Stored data

+---+

Lemma AddTimer_ok cb when interval repeat det q :
  alloc_ok → request_ok (ReqAdd cb when interval repeat) → queue_inv det q →
  ∃ q' id, AddTimer alloc cb when interval repeat q = Ok (q', id) ∧ queue_inv det q' ∧ (armed q → armed q') ∧ evolves q q' ∧
    ran_ q' = ran_ q ∧ now_ q' = now_ q ∧ (∀ p, p ∈ det → heap_ q' !! p = heap_ q !! p).
Proof.
  intros Hal [Hwh Hint] Hi. destruct (Hal (heap_ q)) as [Hfr Hpt]. unfold AddTimer.
  set (p := alloc (heap_ q)) in *. set (t0 := MkTimer _ _ _ _ _). set (q1 := MkQueue _ _ _ _ _ _ _ _ _).
  assert (p ∉ (timers_ q).*2 ++ det) as Hnp. { rewrite <-(qi_heap _ _ Hi), Hfr. by intros []. }
  assert (queue_inv (p :: det) q1) as Hi1.
  { destruct Hi as [Hso Hnd Hh Hw Ha Hp Hti Hseq Hun Hck]. unfold q1. split; cbn; try done.
    - rewrite <-Permutation_middle. by constructor.
    - intros p'. destruct (decide (p' = p)) as [->|Hne].
      + rewrite lookup_insert_eq. set_solver.
      + rewrite lookup_insert_ne, Hh by done. set_solver.
    - intros w p' Hin. destruct (Hw _ _ Hin) as (t & Ht & ?). exists t. rewrite lookup_insert_ne; [done|congruence].
    - rewrite Ha. rewrite (idof_ext (heap_ q) (<[p:=t0]> (heap_ q))); [done|]. intros p' Hp'. rewrite lookup_insert_ne; [done|]. set_solver.
    - intros p' [t [[<- _]|[_ ?]]%lookup_insert_Some]; eauto.
    - intros p' t [[_ <-]|[_ ?]]%lookup_insert_Some; [|eauto]. unfold timer_ok, time_max in *. cbn. lia.
    - intros p' t [[_ <-]|[_ Hl]]%lookup_insert_Some; [cbn; lia|]. specialize (Hseq _ _ Hl). lia.
    - intros p1 p2 t1 t2 [[<- <-]|[? H1]]%lookup_insert_Some [[<- <-]|[? H2]]%lookup_insert_Some Heq; try done; cbn in Heq.
      + specialize (Hseq _ _ H2). lia.
      + specialize (Hseq _ _ H1). lia.
      + eauto. }
  destruct (AddTimerInLoop_ok p det q1 Hi1) as (q' & t & -> & Hi' & Ht & Harm & Hh & Hr & Hn & Hnow & _ & _).
  cbn [mbind outcome_bind]. eexists q', _. split; [done|]. split; [done|]. split; [exact Harm|].
  split; [|split; [done|split; [done|]]].
  - split; [rewrite Hn; cbn; lia| |exists []; rewrite Hr, app_nil_r; set_solver].
    rewrite Hh. cbn. intros p' t' [[_ <-]|[_ ?]]%lookup_insert_Some; [left; cbn; lia|right; eauto].
  - intros p' Hp'. rewrite Hh. cbn. rewrite lookup_insert_ne; [done|]. set_solver.
Qed.

(** What a sequence of requests leaves alone. *)
Record kept (det : list Z) (q q' : TimerQueue) : Prop := MkKept {
  kp_inv : queue_inv det q';
  kp_armed : armed q → armed q';
  kp_evolves : evolves q q';
  kp_ran : ran_ q' = ran_ q;
  kp_now : now_ q' = now_ q;
  kp_det p : p ∈ det → heap_ q' !! p = heap_ q !! p;
}.

Lemma do_request_ok r det q :
  alloc_ok → request_ok r → queue_inv det q → ∃ q', do_request alloc r q = Ok q' ∧ kept det q q'.
Proof.
  intros Hal Hr Hi. destruct r as [cb when interval repeat|id]; cbn [do_request].
  - destruct (AddTimer_ok cb when interval repeat det q) as (q' & id & -> & ? & ? & ? & ? & ? & ?); [done..|].
    exists q'. split; [done|]. by split.
  - destruct (CancelInLoop_ok id det q Hi) as (q' & -> & ? & ? & ? & ? & ? & ? & ? & _). exists q'. split; [done|]. by split.
Qed.

Lemma kept_trans det q1 q2 q3 : kept det q1 q2 → kept det q2 q3 → kept det q1 q3.
Proof.
  intros [? ? ? ? ? ?] [? ? ? ? ? Hd]. split; try done; [auto|by etrans|congruence|congruence|].
  intros p Hp. rewrite Hd by done. auto.
Qed.

Lemma do_requests_ok rs det q :
  alloc_ok → Forall request_ok rs → queue_inv det q → ∃ q', do_requests alloc rs q = Ok q' ∧ kept det q q'.
Proof.
  intros Hal Hrs Hi. revert q Hi. induction Hrs as [|r rs Hr _ IH]; intros q Hi; cbn [do_requests].
  - exists q. split; [done|]. by split.
  - destruct (do_request_ok r det q) as (q1 & -> & K1); [done..|]. cbn [mbind outcome_bind].
    destruct (IH q1) as (q' & -> & K2); [apply K1|]. exists q'. split; [done|]. by eapply kept_trans.
Qed.

(** ** Serving the expired timers *)
Definition seqs (h : gmap Z Timer) (expired : list Entry) : list Z := (λ e, (idof h e.2).2) <$> expired.

Lemma log_run_inv det s q : queue_inv det q → queue_inv det (log_run s q).
Proof. intros []. by split. Qed.

Lemma run_each_ok expired det q :
  alloc_ok → program_ok → queue_inv det q → (∀ e, e ∈ expired → e.2 ∈ det) →
  ∃ q', run_each program alloc expired q = Ok q' ∧ queue_inv det q' ∧ evolves q q' ∧ now_ q' = now_ q ∧
    ran_ q' = ran_ q ++ seqs (heap_ q) expired.
Proof.
  intros Hal Hpr. revert q. induction expired as [|e l IH]; intros q Hi Hd; cbn [run_each].
  { exists q. split; [done|]. split; [done|]. split; [done|]. split; [done|]. by rewrite app_nil_r. }
  destruct (qi_heap _ _ Hi e.2) as [_ [t Ht]]; [set_solver|]. unfold timer_at. rewrite Ht. cbn [mbind outcome_bind].
  destruct (do_requests_ok (program (callback_ t)) det (log_run (sequence_ t) q)) as (q1 & -> & [Hi1 _ Hev Hr Hn Hdet]);
    [done|apply Hpr|by apply log_run_inv|]. cbn [mbind outcome_bind].
  destruct (IH q1 Hi1) as (q' & -> & Hi' & Hev' & Hn' & Hr'); [set_solver|]. exists q'. split; [done|]. split; [done|].
  split; [etrans; [|done]; etrans; [|done]|split; [by rewrite Hn', Hn|]].
  - split; [done|intros p t' ?; right; eauto|]. exists [sequence_ t]. split; [done|].
    intros s ->%list_elem_of_singleton. right. eauto.
  - rewrite Hr', Hr. cbn [log_run ran_]. rewrite <-app_assoc. f_equal. unfold seqs. cbn [fmap list_fmap app].
    assert ((idof (heap_ q) e.2).2 = sequence_ t) as -> by (unfold idof; by rewrite Ht). f_equal.
    apply list_fmap_ext. intros i e' He'%list_elem_of_lookup_2. unfold idof. cbn. rewrite Hdet by set_solver. done.
Qed.

Lemma erase_active_ok (expired rest : list Entry) h :
  NoDup (expired ++ rest).*2 → (∀ e, e ∈ expired → is_Some (h !! e.2)) →
  erase_active expired h (list_to_set (idof h <$> (expired ++ rest).*2)) = Ok (list_to_set (idof h <$> rest.*2)).
Proof.
  induction expired as [|e l IH]; intros Hnd Hh; cbn [erase_active]; [done|].
  destruct (Hh e) as [t Ht]; [set_solver|]. unfold timer_at. rewrite Ht. cbn [mbind outcome_bind].
  cbn [app fmap list_fmap] in Hnd |- *. apply NoDup_cons in Hnd as [Hne Hnd].
  assert (idof h e.2 = (e.2, sequence_ t)) as Hid by (unfold idof; by rewrite Ht).
  cbn [list_to_set]. rewrite Hid, bool_decide_true by set_solver. cbn [cassert mbind outcome_bind].
  rewrite <-IH; [|done|intros; apply Hh; set_solver]. f_equal.
  assert ((e.2, sequence_ t) ∉ (list_to_set (idof h <$> (l ++ rest).*2) : gset TimerId)); [|set_solver].
  rewrite elem_of_list_to_set, list_elem_of_fmap. intros (p' & [= <- _] & ?). set_solver.
Qed.

Lemma GetExpired_ok q :
  queue_inv [] q →
  ∃ expired rest act, GetExpired (now_ q) q = Ok (expired, set_sets rest act q) ∧
    queue_inv expired.*2 (set_sets rest act q) ∧ timers_ q = expired ++ rest ∧
    Forall (λ e, e.1 ≤ now_ q) expired ∧ Forall (λ e, now_ q < e.1) rest.
Proof.
  intros Hi. unfold GetExpired. rewrite (queue_inv_sizes []) by done. cbn [mbind outcome_bind].
  destruct (lower_bound_spec (now_ q, UINTPTR_MAX) (timers_ q)) as (expired & rest & -> & Heq & He & Hr); [apply Hi|].
  assert (∀ e, e ∈ timers_ q → e.2 < UINTPTR_MAX) as Hptr.
  { intros [w p] Hin. destruct (qi_when _ _ Hi _ _ Hin) as (t & Ht & _). by apply (qi_ptr _ _ Hi); exists t. }
  assert (Forall (λ e, now_ q < e.1) rest) as Hrest.
  { rewrite Forall_forall in Hr |- *. intros e Hin. specialize (Hr e Hin). apply not_true_iff_false in Hr.
    rewrite entry_lt_spec in Hr. cbn in Hr. assert (e.2 < UINTPTR_MAX) by (apply Hptr; rewrite Heq; set_solver). lia. }
  assert (match rest with [] => true | e :: _ => now_ q <? e.1 end = true) as ->.
  { destruct rest as [|e rest]; [done|]. apply Forall_cons in Hrest as [? _]. lia. }
  cbn [cassert mbind outcome_bind].
  destruct Hi as [Hso Hnd Hh Hw Ha Hp Hti Hseq Hun Hck]. rewrite app_nil_r in Hnd.
  rewrite Ha, Heq, erase_active_ok; [|by rewrite <-Heq|].
  2:{ intros [w p] Hin. destruct (Hw w p) as (t & Ht & _); [rewrite Heq; set_solver|]. by exists t. }
  cbn [mbind outcome_bind]. rewrite Heq, fmap_app in Hnd.
  assert (queue_inv expired.*2 (set_sets rest (list_to_set (idof (heap_ q) <$> rest.*2)) q)) as Hi'.
  { split; cbn; try done.
    - rewrite Heq in Hso. eapply sorted_sublist; [|done]. by apply sublist_inserts_l.
    - by rewrite Permutation_app_comm.
    - intros p. rewrite Hh, Heq, fmap_app, app_nil_r. set_solver.
    - intros w p Hin. apply Hw. rewrite Heq. set_solver. }
  rewrite (queue_inv_sizes _ _ Hi'). eexists expired, rest, _. split; [done|]. split; [done|]. split; [done|].
  split; [|done]. eapply Forall_impl; [exact He|]. intros e. rewrite entry_lt_spec. cbn. lia.
Qed.

(** The queue after one detached timer is deleted. *)
Lemma delete_detached_inv p det q :
  queue_inv (p :: det) q → queue_inv det (set_heap (delete p (heap_ q)) q).
Proof.
  intros [Hso Hnd Hh Hw Ha Hp Hti Hseq Hun Hck]. rewrite <-Permutation_middle in Hnd. apply NoDup_cons in Hnd as [Hpn Hnd].
  split; cbn; try done.
  - intros p'. destruct (decide (p' = p)) as [->|Hne].
    + rewrite lookup_delete_eq. split; [by intros []|done].
    + rewrite lookup_delete_ne, Hh by done. set_solver.
  - intros w p' Hin'. rewrite lookup_delete_ne; [by apply Hw|].
    intros ->. apply Hpn, elem_of_app. left. by apply (list_elem_of_fmap_2 snd _ (w, p')).
  - rewrite Ha, (idof_ext (heap_ q) (delete p (heap_ q))); [done|]. intros p' Hp'. rewrite lookup_delete_ne; [done|]. set_solver.
  - intros p' [t [_ ?]%lookup_delete_Some]. eauto.
  - intros p' t' [_ Hl]%lookup_delete_Some. eauto.
  - intros p' t' [_ Hl]%lookup_delete_Some. eauto.
  - intros p1 p2 t1 t2 [_ ?]%lookup_delete_Some [_ ?]%lookup_delete_Some. eauto.
Qed.

(** ... and after its expiration is moved. *)
Lemma restart_detached_inv p det q t t' :
  queue_inv (p :: det) q → heap_ q !! p = Some t → timer_ok t' → sequence_ t' = sequence_ t →
  queue_inv (p :: det) (set_heap (<[p := t']> (heap_ q)) q).
Proof.
  intros [Hso Hnd Hh Hw Ha Hp Hti Hseq Hun Hck] Ht Hok Hs.
  assert (p ∉ (timers_ q).*2) as Hnp. { apply NoDup_app in Hnd as (_ & Hd & _). intros ?%Hd. set_solver. }
  split; cbn; try done.
  - intros p'. rewrite <-Hh. destruct (decide (p' = p)) as [->|Hne].
    + rewrite lookup_insert_eq, Ht. by split.
    + by rewrite lookup_insert_ne by done.
  - intros w p' Hin'. rewrite lookup_insert_ne; [by apply Hw|].
    intros ->. apply Hnp. by apply (list_elem_of_fmap_2 snd _ (w, p')).
  - rewrite Ha, (idof_ext (heap_ q) (<[p:=t']> (heap_ q))); [done|]. intros p' Hp'. rewrite lookup_insert_ne; [done|]. set_solver.
  - intros p' [t0 [[<- _]|[_ ?]]%lookup_insert_Some]; eauto.
  - intros p' t0 [[_ <-]|[_ ?]]%lookup_insert_Some; eauto.
  - intros p' t0 [[_ <-]|[_ ?]]%lookup_insert_Some; [|eauto]. rewrite Hs. eauto.
  - intros p1 p2 t1 t2 [[<- <-]|[? H1]]%lookup_insert_Some [[<- <-]|[? H2]]%lookup_insert_Some Heq; try done; try rewrite Hs in Heq; eauto.
Qed.

Lemma Restart_ok now t :
  0 < now ≤ time_max → timer_ok t → is_repeat_ t = true →
  ∃ t', Restart now t = Ok t' ∧ timer_ok t' ∧ sequence_ t' = sequence_ t ∧ expiration_ t' = now + interval_ t.
Proof.
  intros Hn [? ?] Hr. unfold time_max in *. unfold Restart, add_int64. rewrite Hr, bool_decide_true by lia. eexists. split; [done|].
  split; [|done]. unfold timer_ok, time_max. cbn. lia.
Qed.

+---+

Aim of the exercise:
In the records above, find the line containing "- intros p' t [[_ <-]|[_ ?]]%lookup_insert_Some;" and restate word for word every line from the first through that one.

Response:
Lemma AddTimer_ok cb when interval repeat det q :
  alloc_ok → request_ok (ReqAdd cb when interval repeat) → queue_inv det q →
  ∃ q' id, AddTimer alloc cb when interval repeat q = Ok (q', id) ∧ queue_inv det q' ∧ (armed q → armed q') ∧ evolves q q' ∧
    ran_ q' = ran_ q ∧ now_ q' = now_ q ∧ (∀ p, p ∈ det → heap_ q' !! p = heap_ q !! p).
Proof.
  intros Hal [Hwh Hint] Hi. destruct (Hal (heap_ q)) as [Hfr Hpt]. unfold AddTimer.
  set (p := alloc (heap_ q)) in *. set (t0 := MkTimer _ _ _ _ _). set (q1 := MkQueue _ _ _ _ _ _ _ _ _).
  assert (p ∉ (timers_ q).*2 ++ det) as Hnp. { rewrite <-(qi_heap _ _ Hi), Hfr. by intros []. }
  assert (queue_inv (p :: det) q1) as Hi1.
  { destruct Hi as [Hso Hnd Hh Hw Ha Hp Hti Hseq Hun Hck]. unfold q1. split; cbn; try done.
    - rewrite <-Permutation_middle. by constructor.
    - intros p'. destruct (decide (p' = p)) as [->|Hne].
      + rewrite lookup_insert_eq. set_solver.
      + rewrite lookup_insert_ne, Hh by done. set_solver.
    - intros w p' Hin. destruct (Hw _ _ Hin) as (t & Ht & ?). exists t. rewrite lookup_insert_ne; [done|congruence].
    - rewrite Ha. rewrite (idof_ext (heap_ q) (<[p:=t0]> (heap_ q))); [done|]. intros p' Hp'. rewrite lookup_insert_ne; [done|]. set_solver.
    - intros p' [t [[<- _]|[_ ?]]%lookup_insert_Some]; eauto.
    - intros p' t [[_ <-]|[_ ?]]%lookup_insert_Some; [|eauto]. unfold timer_ok, time_max in *. cbn. lia.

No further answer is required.